Itu sebabnya Presiden Jokowi lebih memilih PSBB ketimbang lockdown.
Dengan skema PSBB ini, aktivitas perekonomian tetap berjalan, namun tetap ada sejumlah pembatasan demi mencegah penyebaran covid-19.
Misalnya penerapan bekerja, belajar dan beribadah dari rumah di daerah yang rawan.
Masyarakat yang terpaksa keluar rumah juga diingatkan untuk displin menjaga jarak satu sama lain.
Selain itu masyarakat juga diingatkan untuk selalu menjaga kebersihan.
"Jadi kalau kita semua disiplin melakukan itu, jaga jarak aman, cuci tangan tiap habis kegiatan, jangan pegang hidung mulut atau mata, kurangi itu, kunci tangan kita, sehingga penularannya betul-betul bisa dicegah," ucap Jokowi.

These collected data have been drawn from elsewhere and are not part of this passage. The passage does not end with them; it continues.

(* ===== verification/Errors.v ===== *)
(** * Errors

    [SshMcpError] of src/error.rs with its [Display], and the protocol errors
    of the tool handlers. An [std::io::Error] is represented by the text it
    displays. *)
From Stdlib Require Import ZArith String.
From stdpp Require Import base list gmap.
From S2P Require Import Prelude.

Inductive SshMcpError : Type :=
  | Connection (msg : str)
  | Authentication (msg : str)
  | Timeout (ms : Z)
  | InvalidParams (msg : str)
  | ElevationFailed (msg : str)
  | ConfigError (msg : str)
  | Io (msg : str)
  | SshKey (msg : str).

#[global] Instance SshMcpError_eq_dec : EqDecision SshMcpError.
Proof. solve_decision. Defined.

Definition error_display (e : SshMcpError) : str :=
  match e with
  | Connection m => lit "SSH connection error: " ++ m
  | Authentication m => lit "Authentication failed: " ++ m
  | Timeout ms => lit "Command timeout after " ++ show_uint ms ++ lit "ms"
  | InvalidParams m => lit "Invalid parameters: " ++ m
  | ElevationFailed m => lit "Elevation failed: " ++ m
  | ConfigError m => lit "Configuration error: " ++ m
  | Io m => lit "IO error: " ++ m
  | SshKey m => lit "SSH key error: " ++ m
  end.

(** [BackgroundError] (src/background/mod.rs); a [SystemTimeError] is never
    produced by the modelled code. *)
Inductive BackgroundError : Type :=
  | BgIo (msg : str)
  | InvalidJobId (job_id : str)
  | JobNotFound (job_id : str)
  | InvalidState (message : str)
  | BgTime (msg : str).

#[global] Instance BackgroundError_eq_dec : EqDecision BackgroundError.
Proof. solve_decision. Defined.

Definition background_error_display (e : BackgroundError) : str :=
  match e with
  | BgIo m => lit "io error: " ++ m
  | InvalidJobId id => lit "invalid job id: " ++ id
  | JobNotFound id => lit "job not found: " ++ id
  | InvalidState m => lit "invalid job state: " ++ m
  | BgTime m => lit "time error: " ++ m
  end.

Catatan Kompas.com, ini adalah pertama kalinya Presiden Jokowi buka-bukaan soal alasan dirinya enggan menerapkan lockdown atau karantina wilayah.

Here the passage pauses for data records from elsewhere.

Definition content_lines (content : str) : list str :=
  if str_eqb content [] then []
  else split_char NL (default content (strip_suffix [NL] content)).

Definition lines_content (had_final_newline : bool) (lines : list str) : str :=
  join [NL] lines ++ (if had_final_newline && negb (bool_decide (lines = [])) then [NL] else []).

Definition apply_hunks (content : str) (hunks : list PatchHunk) : result str PatchError :=
  let had_final_newline := ends_with [NL] content in
  let? lines := apply_hunks_loop 0 (content_lines content) hunks in
  Ok (lines_content had_final_newline lines).

Definition operation_kind (p : FilePatch) : PatchOperationKind :=
  match operation p with Add _ => KAdd | Update _ => KUpdate | Delete => KDelete end.

Definition plan (p : FilePatch) (current : option str) : result PlannedPatch PatchError :=
  let? '(new, chg) :=
    match operation p, current with
    | Add _, Some _ => Err (AlreadyExists (path p))
    | Add content, None => Ok (Some content, true)
    | Update _, None | Delete, None => Err (NotFound (path p))
    | Update hunks, Some content =>
        let? updated := apply_hunks content hunks in
        Ok (Some updated, negb (str_eqb updated content))
    | Delete, Some _ => Ok (None, true)
    end in
  Ok {| planned_path := path p; new_content := new; changed := chg |}.

(** ** Lines of a parsed file *)

Definition no_nl (l : str) : Prop := NL ∉ l.

Lemma Forall_split_no_nl s : Forall no_nl (split_char NL s).
Proof. apply Forall_forall. intros p. apply split_char_no_sep. Qed.

(** Splitting a text into lines and putting it back together. *)
Lemma lines_content_lines content :
  lines_content (ends_with [NL] content) (content_lines content) = content.
Proof.
  unfold content_lines, lines_content, str_eqb. case_bool_decide as E; [by subst|].
  rewrite join_split_char, bool_decide_eq_false_2 by apply split_char_ne.
  rewrite andb_true_r.
  destruct (ends_with [NL] content) eqn:F.
  - apply ends_with_spec in F as [r ->].
    by rewrite (proj2 (strip_suffix_Some [NL] (r ++ [NL]) r) eq_refl).
  - destruct (strip_suffix [NL] content) as [r|] eqn:G; [|by rewrite app_nil_r].
    apply strip_suffix_Some in G as ->.
    assert (ends_with [NL] (r ++ [NL]) = true) by (apply ends_with_spec; eauto). congruence.
Qed.

(** ** Application: specification *)

(** The hunk matches [lines] after the lines [before]. *)
Definition hunk_at (lines : list str) (h : PatchHunk) (before after : list str) : Prop :=
  lines = before ++ old_lines h ++ after /\
  match anchor h with
  | None => True
  | Some a => exists l, l ∈ before ++ old_lines h /\ contains a l = true
  end.

(** [applied lines hunks r]: every hunk in turn matches at exactly one
    position, where its old lines are replaced by its new lines. *)
Inductive applied : list str -> list PatchHunk -> list str -> Prop :=
  | applied_nil lines : applied lines [] lines
  | applied_cons lines h before after hs r :
      hunk_at lines h before after ->
      (forall b a, hunk_at lines h b a -> b = before) ->
      applied (before ++ new_lines h ++ after) hs r ->
      applied lines (h :: hs) r.

Lemma slice_decompose {A} (start n : nat) (l : list A) :
  (start + n <= length l)%nat ->
  l = take start l ++ slice start (start + n) l ++ drop (start + n) l.
Proof.
  intros H. unfold slice. replace (start + n - start)%nat with n by lia.
  by rewrite <- drop_drop, !take_drop.
Qed.

Lemma is_candidate_spec lines h start :
  (start + length (old_lines h) <= length lines)%nat ->
  is_candidate lines h start = true <->
  hunk_at lines h (take start lines) (drop (start + length (old_lines h)) lines).
Proof.
  intros Hlen. unfold is_candidate, hunk_at, lines_eqb.
  pose proof (slice_decompose start _ lines Hlen) as Hd.
  assert (Htl : length (take start lines) = start) by (rewrite length_take; lia).
  rewrite andb_true_iff, bool_decide_eq_true. split.
  - intros [E Ha]. rewrite E in Hd. split; [done|]. destruct (anchor h) as [a|]; [|done].
    apply existsb_exists in Ha as (l & Hin & Hc). exists l. split; [|done].
    apply list_elem_of_In in Hin. rewrite Hd in Hin.
    rewrite app_assoc, <- Htl in Hin at 1. rewrite <- length_app, take_app_length in Hin. done.
  - intros [E Ha]. split.
    { rewrite E at 1. rewrite <- Htl at 1 2. apply slice_app. }
    destruct (anchor h) as [a|]; [|done]. destruct Ha as (l & Hin & Hc).
    apply existsb_exists. exists l. split; [|done]. apply list_elem_of_In.
    rewrite E, app_assoc. rewrite <- Htl at 1. rewrite <- length_app, take_app_length. done.
Qed.

Lemma candidates_spec lines h start :
  start ∈ candidates lines h <->
  (start + length (old_lines h) <= length lines)%nat /\ is_candidate lines h start = true.
Proof.
  unfold candidates. case_bool_decide as E.
  - rewrite list_elem_of_In, filter_In, in_seq. split; intros [? ?]; (split; [lia|done]).
  - rewrite elem_of_nil. split; [done|]. lia.
Qed.

Lemma hunk_at_candidate lines h before after :
  hunk_at lines h before after -> length before ∈ candidates lines h /\ before = take (length before) lines.
Proof.
  intros [-> Ha]. rewrite take_app_length. split; [|done].
  apply candidates_spec. assert (Hlen : (length before + length (old_lines h) <= length (before ++ old_lines h ++ after))%nat)
    by (rewrite !length_app; lia).
  split; [done|]. apply is_candidate_spec; [done|]. rewrite take_app_length.
  split; [|done]. by rewrite app_assoc, <- length_app, drop_app_length, <- app_assoc.
Qed.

Sebelumnya, dalam sejumlah kesempatan Jokowi juga sempat menegaskan bahwa pemerintah tak akan mengambil jalan lockdown.
Namun, Jokowi tak pernah mengungkapkan alasan yang gamblang atas pilihannya itu.
Misalnya pada jumpa pers di Istana Bogor, Senin (16/3/2020), Jokowi menegaskan bahwa kebijakan lockdown hanya boleh diambil oleh pemerintah pusat.
Ia melarang Pemda mengambil kebijakan itu.
"Kebijakan lockdown baik di tingkat nasional dan tingkat daerah adalah kebijakan pemerintah pusat.
Kebijakan ini tak boleh diambil oleh Pemda. Dan tak ada kita berpikiran untuk kebijakan lockdown," kata Jokowi tanpa merinci lebih jauh alasan melarang lockdown.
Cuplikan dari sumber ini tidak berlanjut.